Dan Diephouse discussed building services with the Atom Publishing Protocol. I enjoyed this: it was hands on, code-oriented, and wasn't just a love-in: we spoke equally of the benefits and current open challenges with this approach to publishing data on the web.


And, though I met him at lunch, I unfortunately missed Jim Webber's final talk of the track day, due to some work commitments! Hopefully I'll catch the video when it's posted on InfoQ.

Posted by stu at 01:28 PM

QCon San Francisco, Day 1, thoughts

Kent Beck gave the first keynote speech at QCon, which was a good talk on the trend towards honest relationships, transparency, and sustainable commitments in software development: the "agile way" is aligned with the broader business trends like Sarbanes-Oxley, greater transparency, board and management accountability, etc.. He claimed during the keynote (I'm paraphrasing):


"Agility is an attitude regarding one's response to change."


I asked him the following two part question:


"There seem to be two trends in industry -- the Agile methods movement, which is about Agility as an attitude, and the Agile architectures movement, which is about introducing enterprise-level and "systems of systems" level architectures that help to enable greater agility. The questions are:


1. Do you believe architecture actually can enable greater agility? Regardless of what religious school you belong to, SOA, REST, Data Warehousing, etc.


2. How do Agile teams, with the attitude, build productive relationships with Enterprise Architecture teams, whose goals and attitudes often are at odds with the executing team?"


Kent's Answer for #1 (paraphrasing): "I've always believed that design matters, from the smallest implementation detail, to the largest architectural arrangement of software. Design can enhance communication."

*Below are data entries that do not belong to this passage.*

(** ** Creations *)

(** Central as it is: it answers the creation of a record as its method does, and names
    record sets by texts. *)
Class CentralAnswers := {
  creates_record h zone_id recordset record v :
    reply (app h [Cast "central" "create_record" [zone_id; recordset; record]]) = Ok v ->
    exists ctx w w', create_record_body ctx zone_id recordset record w = (Ok v, w');
  names_recordsets h method args rs id :
    method ∈ ["create_recordset"; "find_recordset"] ->
    reply (app h [Cast "central" method args]) = Ok rs -> item rs "id" = Ok id -> exists s, id = PStr s;
}.
(** Central's method wants the record set, not its identifier. *)
Lemma create_record_refuses_ids ctx zone_id id record w v w' :
  create_record_body ctx zone_id (PStr id) record w <> (Ok v, w').
Proof.
  unfold create_record_body. rewrite bind_Ok. intros (zone & w1 & _ & Hk). rewrite bind_Ok in Hk.
  destruct Hk as (u & w2 & _ & Hk). rewrite bind_Ok in Hk. by destruct Hk as (x & w3 & Hx & _).
Qed.
Context `{!CentralAnswers}.
Lemma call_Ok method args w v w' : on_central method args w = (Ok v, w') ->
  exists h, reply (app h [Cast "central" method args]) = Ok v.
Proof. intros [= Hr _]. by exists (w_sent w). Qed.
Lemma create_one_fails name zone addr data managed rtype rid fmt w w' :
  create_one to_ascii name zone addr data managed rtype rid fmt w <> (Ok tt, w').
Proof.
  unfold create_one. intros Hrun. do 3 (apply bind_Ok in Hrun as (? & ? & _ & Hrun)).
  apply bind_Ok in Hrun as (rs & w1 & Hrs & Hrun). do 2 (apply bind_Ok in Hrun as (? & ? & _ & Hrun)).
  apply bind_Ok in Hrun as (id & w2 & Hid & Hrun). apply bind_Ok in Hrun as (v & w3 & Hv & _).
  apply call_Ok in Hv as [h Hv]. apply creates_record in Hv as (ctx & w4 & w5 & Hc).
  assert (Hitem : item rs "id" = Ok id) by (unfold lift in Hid; by injection Hid).
  assert (Hs : exists s, id = PStr s).
  { unfold _find_or_create_recordset in Hrs. do 2 (apply bind_Ok in Hrs as (? & ? & _ & Hrs)).
    unfold try_except in Hrs. destruct (on_central "create_recordset" _ _) as [[rs'|e] w6] eqn:Hc1.
    - injection Hrs as -> ->. apply call_Ok in Hc1 as [h' Hc1]. eapply names_recordsets; [|done..]. set_solver.
    - unfold on in Hrs. case_bool_decide; [|done]. apply call_Ok in Hrs as [h' Hrs].
      eapply names_recordsets; [|done..]. set_solver. }
  destruct Hs as [s ->]. by apply create_record_refuses_ids in Hc.
Qed.
(** No announcement of an instance with an address is ever processed to the end: central
    is given the identifier of a record set where it wants the record set. *)
Theorem creations_never_complete conf ctx payload w payload' w' :
  nova_process to_ascii conf ctx "compute.instance.create.end" payload w = (Ok payload', w') ->
  exists p, payload' = PDict p /\ aget "fixed_ips" p = Some (PList []).
Proof.
  unfold nova_process. cbn [String.eqb Ascii.eqb Bool.eqb]. intros Hrun.
  apply bind_Ok in Hrun as (p & w1 & Hp & Hrun). apply bind_Ok in Hrun as (v & w2 & Hv & Hrun).
  apply bind_Ok in Hrun as (addresses & w3 & Ha & Hrun). do 2 (apply bind_Ok in Hrun as (? & ? & _ & Hrun)).
  apply bind_Ok in Hrun as (u & w4 & Hc & [= <- <-]). unfold lift in *.
  assert (addresses = []) as ->.
  { unfold _create in Hc. do 3 (apply bind_Ok in Hc as (? & ? & _ & Hc)).
    destruct addresses as [|addr rest]; [done|]. cbn [mfor] in Hc. apply bind_Ok in Hc as (? & ? & Hc & _).
    apply bind_Ok in Hc as (ip & ? & _ & Hc). apply bind_Ok in Hc as (version & ? & _ & Hc).
    assert (Hfmt : exists f fs, (if is_version 4 version then _get_formatv4 conf else _get_formatv6 conf) = f :: fs).
    { unfold _get_formatv4, _get_formatv6, first_or. repeat case_match; eauto. }
    destruct Hfmt as (f & fs & Hfmt). rewrite Hfmt in Hc. cbn [mfor] in Hc. apply bind_Ok in Hc as ([] & ? & Hc & _).
    by apply create_one_fails in Hc. }
  destruct payload as [| | | | |d|]; try done. injection Hp as <- <-. exists (aset "project" (project_of ctx) d).
  split; [done|]. unfold item in Hv. destruct (aget "fixed_ips" _) as [x'|]; [|done]. injection Hv as <- <-.
  destruct x'; try done. by injection Ha as -> ->.
Qed.
End Facts.

(** The default formats name a key that the handlers do not supply: without a domain in
    the payload of the other service they end in a KeyError. *)
Lemma default_format_needs_domain data s :
  percent "%(hostname)s.%(domain)s" data = Ok s ->
  exists h d, aget "hostname" data = Some h /\ aget "domain" data = Some d /\ s = text h ++ "." ++ text d ++ "".
Proof.
  cbn. destruct (aget "hostname" data) as [h|]; [|done]. destruct (aget "domain" data) as [d|]; [|done].
  cbn. intros [= <-]. by exists h, d.
Qed.

(** ** An example: an instance is deleted *)
#[local] Existing Instances ref_env ref_engine.
#[local] Instance record_keeper : Services :=
  {| reply := fun h => match last h with
                       | Some (Cast _ "find_records" _) =>
                           Ok (PObj "RecordList" [("objects", PList [PObj "Record" [("id", PStr "r1"); ("recordset_id", PStr "s1")] [] []])] [] [])
                       | _ => Ok PNone
                       end |}.
Definition nova_conf : hconf :=
  {| c_zone_id := PStr "z1"; c_formatv4 := []; c_formatv6 := []; c_format := []; c_control_exchange := "nova";
     c_notification_topics := ["notifications"] |}.
Lemma handlers_touch_their_own_witness :
  let '(r, w') := process_notification (NovaFixedHandler (fun s => Ok s) nova_conf) [] "compute.instance.delete.start"
                    (PDict [("instance_id", PStr "i1")]) (ref_world []) in
  (exists v, r = Ok v) /\
  exists said, w' = set_sent said (ref_world []) /\ Forall (permitted "nova_fixed" []) said /\
    Cast "central" "delete_record" [PStr "z1"; PStr "s1"; PStr "r1"] ∈ said.
Proof.
  pose proof (handlers_touch_their_own (fun s => Ok s) nova_conf [] "compute.instance.delete.start"
    (PDict [("instance_id", PStr "i1")]) (NovaFixedHandler (fun s => Ok s) nova_conf) (ref_world [])
    ltac:(apply list_elem_of_here)) as Hs.
  destruct (process_notification _ _ _ _ _) as [r w'] eqn:Hrun. vm_compute in Hrun. injection Hrun as <- Hw'.
  split; [by eexists|]. destruct Hs as (said & Hw & Hf). exists said. split_and!; [done..|].
  rewrite <- Hw' in Hw. apply (f_equal w_sent) in Hw. cbn in Hw. subst said. set_solver.
Defined.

Kent's Answer for #2 (paraphrasing again): "It can be a hard thing, but it's important to recognize that the EA saying 'you can't code without our approval', and the developer having to wait three months, doesn't have to be about a power struggle. There are two different principles and values at play here, both attempting to get to agility. The goal must be to get past the noise of the specifics like 'you need to build things this way' and find a shared understanding of the principles that underlie such decisions. If I, as an Agile team leader, believe in principles like the time value of money, or in the lean principle of flow, I'm going to try my best to ensure that there is a shared understanding of their impacts. Similarly I would hope to understand the principles that underly the EA's decisions and policies. It's the only way to get past the politics."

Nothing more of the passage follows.